Saved entries:
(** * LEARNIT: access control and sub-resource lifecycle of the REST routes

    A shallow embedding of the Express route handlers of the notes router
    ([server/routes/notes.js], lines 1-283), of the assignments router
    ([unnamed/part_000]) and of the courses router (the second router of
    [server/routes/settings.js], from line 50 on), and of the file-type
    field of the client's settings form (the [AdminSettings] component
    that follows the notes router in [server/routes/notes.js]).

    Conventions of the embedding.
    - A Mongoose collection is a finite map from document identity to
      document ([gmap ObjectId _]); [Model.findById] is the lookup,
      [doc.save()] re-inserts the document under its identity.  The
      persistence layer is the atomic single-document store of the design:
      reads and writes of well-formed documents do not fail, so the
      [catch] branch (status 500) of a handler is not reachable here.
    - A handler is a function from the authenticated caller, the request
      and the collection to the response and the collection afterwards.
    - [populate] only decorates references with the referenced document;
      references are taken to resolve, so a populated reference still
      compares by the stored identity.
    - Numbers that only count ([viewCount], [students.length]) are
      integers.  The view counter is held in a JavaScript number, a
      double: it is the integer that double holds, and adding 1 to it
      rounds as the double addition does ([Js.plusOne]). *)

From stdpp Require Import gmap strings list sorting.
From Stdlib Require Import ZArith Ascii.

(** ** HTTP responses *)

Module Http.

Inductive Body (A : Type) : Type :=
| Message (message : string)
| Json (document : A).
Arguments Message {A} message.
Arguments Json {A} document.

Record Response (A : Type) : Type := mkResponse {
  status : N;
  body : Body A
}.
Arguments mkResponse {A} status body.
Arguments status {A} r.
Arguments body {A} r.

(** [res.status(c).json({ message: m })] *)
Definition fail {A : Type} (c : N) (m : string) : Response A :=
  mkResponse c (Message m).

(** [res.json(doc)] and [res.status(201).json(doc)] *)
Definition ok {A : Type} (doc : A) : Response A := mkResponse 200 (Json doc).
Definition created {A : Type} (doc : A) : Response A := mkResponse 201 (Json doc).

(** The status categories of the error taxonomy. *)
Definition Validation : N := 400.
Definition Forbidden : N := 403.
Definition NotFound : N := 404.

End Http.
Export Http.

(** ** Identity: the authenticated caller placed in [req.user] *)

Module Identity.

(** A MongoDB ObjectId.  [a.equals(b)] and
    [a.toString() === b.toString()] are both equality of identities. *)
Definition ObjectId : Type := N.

==

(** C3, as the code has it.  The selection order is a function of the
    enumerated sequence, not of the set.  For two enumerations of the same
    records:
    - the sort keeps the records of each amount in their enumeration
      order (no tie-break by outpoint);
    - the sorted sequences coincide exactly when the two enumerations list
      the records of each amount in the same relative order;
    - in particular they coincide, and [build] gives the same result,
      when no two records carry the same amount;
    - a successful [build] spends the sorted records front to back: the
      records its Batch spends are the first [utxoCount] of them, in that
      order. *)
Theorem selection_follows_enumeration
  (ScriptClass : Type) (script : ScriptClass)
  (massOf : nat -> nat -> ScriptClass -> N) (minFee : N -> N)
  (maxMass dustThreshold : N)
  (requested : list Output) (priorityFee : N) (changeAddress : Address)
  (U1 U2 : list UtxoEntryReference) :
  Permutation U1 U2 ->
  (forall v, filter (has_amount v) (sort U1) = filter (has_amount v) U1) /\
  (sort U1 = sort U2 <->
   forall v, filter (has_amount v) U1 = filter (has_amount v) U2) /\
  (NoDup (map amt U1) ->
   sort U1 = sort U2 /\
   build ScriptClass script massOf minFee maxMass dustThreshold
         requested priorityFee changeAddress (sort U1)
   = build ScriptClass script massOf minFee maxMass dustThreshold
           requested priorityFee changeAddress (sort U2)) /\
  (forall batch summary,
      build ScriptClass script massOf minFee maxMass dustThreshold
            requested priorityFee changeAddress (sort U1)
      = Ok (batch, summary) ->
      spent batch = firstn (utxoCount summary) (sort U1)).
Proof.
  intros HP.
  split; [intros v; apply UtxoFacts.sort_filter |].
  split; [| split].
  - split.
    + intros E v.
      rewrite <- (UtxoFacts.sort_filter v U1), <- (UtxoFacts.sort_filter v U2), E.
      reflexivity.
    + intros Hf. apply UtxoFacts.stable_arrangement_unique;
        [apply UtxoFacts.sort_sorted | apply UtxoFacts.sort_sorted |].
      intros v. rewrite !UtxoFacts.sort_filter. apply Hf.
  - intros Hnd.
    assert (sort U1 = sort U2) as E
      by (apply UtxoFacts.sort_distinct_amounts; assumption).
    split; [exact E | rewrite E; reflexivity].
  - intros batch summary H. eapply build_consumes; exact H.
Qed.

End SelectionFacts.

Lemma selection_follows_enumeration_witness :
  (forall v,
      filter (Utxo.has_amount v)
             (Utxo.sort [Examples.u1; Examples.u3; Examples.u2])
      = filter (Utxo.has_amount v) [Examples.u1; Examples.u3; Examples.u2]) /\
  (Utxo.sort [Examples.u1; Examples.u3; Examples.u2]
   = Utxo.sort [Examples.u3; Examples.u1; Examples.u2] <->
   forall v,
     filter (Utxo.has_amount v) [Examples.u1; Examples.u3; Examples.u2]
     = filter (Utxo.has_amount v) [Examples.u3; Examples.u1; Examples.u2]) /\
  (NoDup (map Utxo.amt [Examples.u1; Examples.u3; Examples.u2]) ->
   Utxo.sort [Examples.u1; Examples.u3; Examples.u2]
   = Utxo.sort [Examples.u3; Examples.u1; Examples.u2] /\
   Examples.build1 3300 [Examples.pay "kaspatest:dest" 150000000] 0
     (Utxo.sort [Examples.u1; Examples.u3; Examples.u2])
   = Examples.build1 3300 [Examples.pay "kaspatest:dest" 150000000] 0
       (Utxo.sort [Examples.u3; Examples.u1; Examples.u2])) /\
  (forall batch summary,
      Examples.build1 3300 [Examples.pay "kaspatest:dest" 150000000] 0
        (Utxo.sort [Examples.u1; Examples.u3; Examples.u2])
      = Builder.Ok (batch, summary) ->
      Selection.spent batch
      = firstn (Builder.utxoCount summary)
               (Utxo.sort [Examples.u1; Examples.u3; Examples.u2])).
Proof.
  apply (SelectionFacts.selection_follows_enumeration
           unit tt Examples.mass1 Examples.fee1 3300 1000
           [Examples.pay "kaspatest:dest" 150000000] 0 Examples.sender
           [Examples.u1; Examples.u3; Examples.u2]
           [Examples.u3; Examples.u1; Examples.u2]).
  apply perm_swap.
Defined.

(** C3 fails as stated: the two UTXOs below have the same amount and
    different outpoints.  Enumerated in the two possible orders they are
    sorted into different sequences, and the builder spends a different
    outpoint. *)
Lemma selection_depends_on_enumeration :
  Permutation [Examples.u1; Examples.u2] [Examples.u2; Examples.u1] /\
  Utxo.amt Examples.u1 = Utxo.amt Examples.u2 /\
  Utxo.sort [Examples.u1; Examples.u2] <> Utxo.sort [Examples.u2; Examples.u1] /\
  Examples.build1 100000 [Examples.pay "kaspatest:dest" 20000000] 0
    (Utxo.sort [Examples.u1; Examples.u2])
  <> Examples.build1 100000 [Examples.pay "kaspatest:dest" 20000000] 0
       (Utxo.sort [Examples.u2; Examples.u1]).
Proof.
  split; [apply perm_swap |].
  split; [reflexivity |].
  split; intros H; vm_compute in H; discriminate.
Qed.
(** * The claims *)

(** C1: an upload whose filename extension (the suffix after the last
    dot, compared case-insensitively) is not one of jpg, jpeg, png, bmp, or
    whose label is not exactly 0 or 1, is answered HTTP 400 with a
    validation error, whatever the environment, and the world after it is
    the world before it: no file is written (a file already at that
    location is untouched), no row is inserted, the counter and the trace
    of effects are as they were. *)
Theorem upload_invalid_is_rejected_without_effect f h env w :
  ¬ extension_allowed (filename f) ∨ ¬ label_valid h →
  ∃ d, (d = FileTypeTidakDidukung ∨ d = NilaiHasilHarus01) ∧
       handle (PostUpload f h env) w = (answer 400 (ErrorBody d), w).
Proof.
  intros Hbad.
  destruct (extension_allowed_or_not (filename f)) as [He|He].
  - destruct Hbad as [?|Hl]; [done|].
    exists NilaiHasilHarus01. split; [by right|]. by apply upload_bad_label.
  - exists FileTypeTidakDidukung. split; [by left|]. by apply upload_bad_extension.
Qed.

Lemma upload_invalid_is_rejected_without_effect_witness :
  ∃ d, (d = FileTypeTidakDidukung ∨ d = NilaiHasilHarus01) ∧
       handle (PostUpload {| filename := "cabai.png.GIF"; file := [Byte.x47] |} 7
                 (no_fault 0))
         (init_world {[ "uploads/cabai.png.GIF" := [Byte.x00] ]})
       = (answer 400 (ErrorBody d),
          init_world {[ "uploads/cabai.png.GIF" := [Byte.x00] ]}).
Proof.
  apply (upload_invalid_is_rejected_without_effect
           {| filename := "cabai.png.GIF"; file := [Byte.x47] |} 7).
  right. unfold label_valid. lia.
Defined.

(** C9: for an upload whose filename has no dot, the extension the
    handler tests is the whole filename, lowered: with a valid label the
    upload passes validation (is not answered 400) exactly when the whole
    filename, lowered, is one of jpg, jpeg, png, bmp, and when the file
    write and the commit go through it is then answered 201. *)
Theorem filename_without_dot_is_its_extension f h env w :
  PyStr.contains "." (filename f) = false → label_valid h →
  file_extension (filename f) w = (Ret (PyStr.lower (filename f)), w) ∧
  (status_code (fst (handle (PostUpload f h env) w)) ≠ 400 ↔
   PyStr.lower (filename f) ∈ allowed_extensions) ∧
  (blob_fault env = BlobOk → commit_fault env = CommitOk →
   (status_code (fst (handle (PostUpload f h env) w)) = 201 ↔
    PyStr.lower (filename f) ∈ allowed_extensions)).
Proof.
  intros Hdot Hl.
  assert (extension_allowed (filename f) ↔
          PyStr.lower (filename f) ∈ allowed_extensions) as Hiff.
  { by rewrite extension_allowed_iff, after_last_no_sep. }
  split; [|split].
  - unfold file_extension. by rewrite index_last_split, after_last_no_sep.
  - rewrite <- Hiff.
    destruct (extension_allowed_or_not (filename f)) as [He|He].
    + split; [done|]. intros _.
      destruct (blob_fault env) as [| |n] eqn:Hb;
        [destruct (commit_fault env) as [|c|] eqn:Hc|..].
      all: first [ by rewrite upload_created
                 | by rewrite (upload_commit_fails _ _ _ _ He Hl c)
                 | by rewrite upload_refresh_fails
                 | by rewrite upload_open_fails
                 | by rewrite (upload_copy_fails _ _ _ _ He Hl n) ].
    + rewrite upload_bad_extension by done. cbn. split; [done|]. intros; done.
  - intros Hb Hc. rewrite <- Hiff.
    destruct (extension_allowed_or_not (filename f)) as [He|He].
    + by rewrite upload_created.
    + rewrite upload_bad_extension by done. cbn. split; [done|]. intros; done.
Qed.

---

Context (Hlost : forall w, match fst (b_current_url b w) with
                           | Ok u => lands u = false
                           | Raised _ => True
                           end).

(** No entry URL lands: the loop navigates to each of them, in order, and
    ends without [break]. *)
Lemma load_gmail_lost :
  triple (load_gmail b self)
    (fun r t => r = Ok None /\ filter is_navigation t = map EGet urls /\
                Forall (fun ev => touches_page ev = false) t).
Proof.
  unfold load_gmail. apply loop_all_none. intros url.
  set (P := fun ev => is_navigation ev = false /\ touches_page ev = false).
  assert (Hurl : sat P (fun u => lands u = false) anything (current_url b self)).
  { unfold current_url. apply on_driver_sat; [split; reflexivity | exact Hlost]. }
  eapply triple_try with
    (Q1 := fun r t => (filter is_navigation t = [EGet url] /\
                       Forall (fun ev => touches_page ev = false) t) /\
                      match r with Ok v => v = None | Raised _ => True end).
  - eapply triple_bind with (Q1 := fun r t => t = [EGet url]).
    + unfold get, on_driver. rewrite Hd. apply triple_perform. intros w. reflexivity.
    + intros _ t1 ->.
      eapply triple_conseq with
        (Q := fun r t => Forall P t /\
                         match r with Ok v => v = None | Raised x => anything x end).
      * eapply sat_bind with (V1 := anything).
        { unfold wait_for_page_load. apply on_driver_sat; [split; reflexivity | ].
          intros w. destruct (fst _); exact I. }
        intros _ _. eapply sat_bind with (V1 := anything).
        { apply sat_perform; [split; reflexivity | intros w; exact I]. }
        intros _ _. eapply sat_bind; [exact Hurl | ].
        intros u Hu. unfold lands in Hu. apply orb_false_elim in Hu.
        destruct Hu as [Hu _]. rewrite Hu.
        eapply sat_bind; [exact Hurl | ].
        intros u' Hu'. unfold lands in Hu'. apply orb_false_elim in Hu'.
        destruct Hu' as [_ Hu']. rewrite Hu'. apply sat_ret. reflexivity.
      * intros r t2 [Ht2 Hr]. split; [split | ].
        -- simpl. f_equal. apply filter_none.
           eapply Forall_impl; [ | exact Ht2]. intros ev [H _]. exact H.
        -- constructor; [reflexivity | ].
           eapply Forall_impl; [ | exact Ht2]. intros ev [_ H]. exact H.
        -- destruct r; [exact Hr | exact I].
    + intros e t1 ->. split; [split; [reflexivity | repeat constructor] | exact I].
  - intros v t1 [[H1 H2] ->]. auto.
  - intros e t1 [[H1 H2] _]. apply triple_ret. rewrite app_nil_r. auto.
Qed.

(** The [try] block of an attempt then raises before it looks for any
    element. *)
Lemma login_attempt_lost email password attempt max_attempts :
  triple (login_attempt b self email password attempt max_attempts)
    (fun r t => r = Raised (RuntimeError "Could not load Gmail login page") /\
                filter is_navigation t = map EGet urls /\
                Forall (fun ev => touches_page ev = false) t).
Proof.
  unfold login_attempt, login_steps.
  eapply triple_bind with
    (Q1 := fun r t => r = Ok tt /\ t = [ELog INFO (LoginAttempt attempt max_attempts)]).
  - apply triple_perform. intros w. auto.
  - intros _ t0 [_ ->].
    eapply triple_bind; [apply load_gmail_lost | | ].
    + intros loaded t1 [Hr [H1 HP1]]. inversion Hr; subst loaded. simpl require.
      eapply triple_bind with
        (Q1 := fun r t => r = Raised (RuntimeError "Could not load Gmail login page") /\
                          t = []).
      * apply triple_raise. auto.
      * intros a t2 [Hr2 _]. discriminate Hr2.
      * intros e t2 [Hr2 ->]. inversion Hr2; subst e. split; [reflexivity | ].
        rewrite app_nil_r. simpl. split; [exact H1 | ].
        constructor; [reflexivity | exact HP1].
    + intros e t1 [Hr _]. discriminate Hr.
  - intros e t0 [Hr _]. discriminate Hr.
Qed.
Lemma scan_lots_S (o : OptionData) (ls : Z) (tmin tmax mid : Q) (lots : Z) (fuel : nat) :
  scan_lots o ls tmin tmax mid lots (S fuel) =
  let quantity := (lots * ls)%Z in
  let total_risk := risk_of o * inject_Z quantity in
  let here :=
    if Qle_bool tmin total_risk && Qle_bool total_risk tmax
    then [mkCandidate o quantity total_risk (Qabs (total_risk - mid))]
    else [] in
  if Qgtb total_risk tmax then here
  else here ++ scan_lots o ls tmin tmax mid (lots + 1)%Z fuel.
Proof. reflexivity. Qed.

_Problem description_
Please return the lines above that run from the line containing "- rewrite <- Hiff." to the line containing "by rewrite upload_open_fails", inclusive, exactly and with no other lines.

_Written solution_
  - rewrite <- Hiff.
    destruct (extension_allowed_or_not (filename f)) as [He|He].
    + split; [done|]. intros _.
      destruct (blob_fault env) as [| |n] eqn:Hb;
        [destruct (commit_fault env) as [|c|] eqn:Hc|..].
      all: first [ by rewrite upload_created
                 | by rewrite (upload_commit_fails _ _ _ _ He Hl c)
                 | by rewrite upload_refresh_fails
                 | by rewrite upload_open_fails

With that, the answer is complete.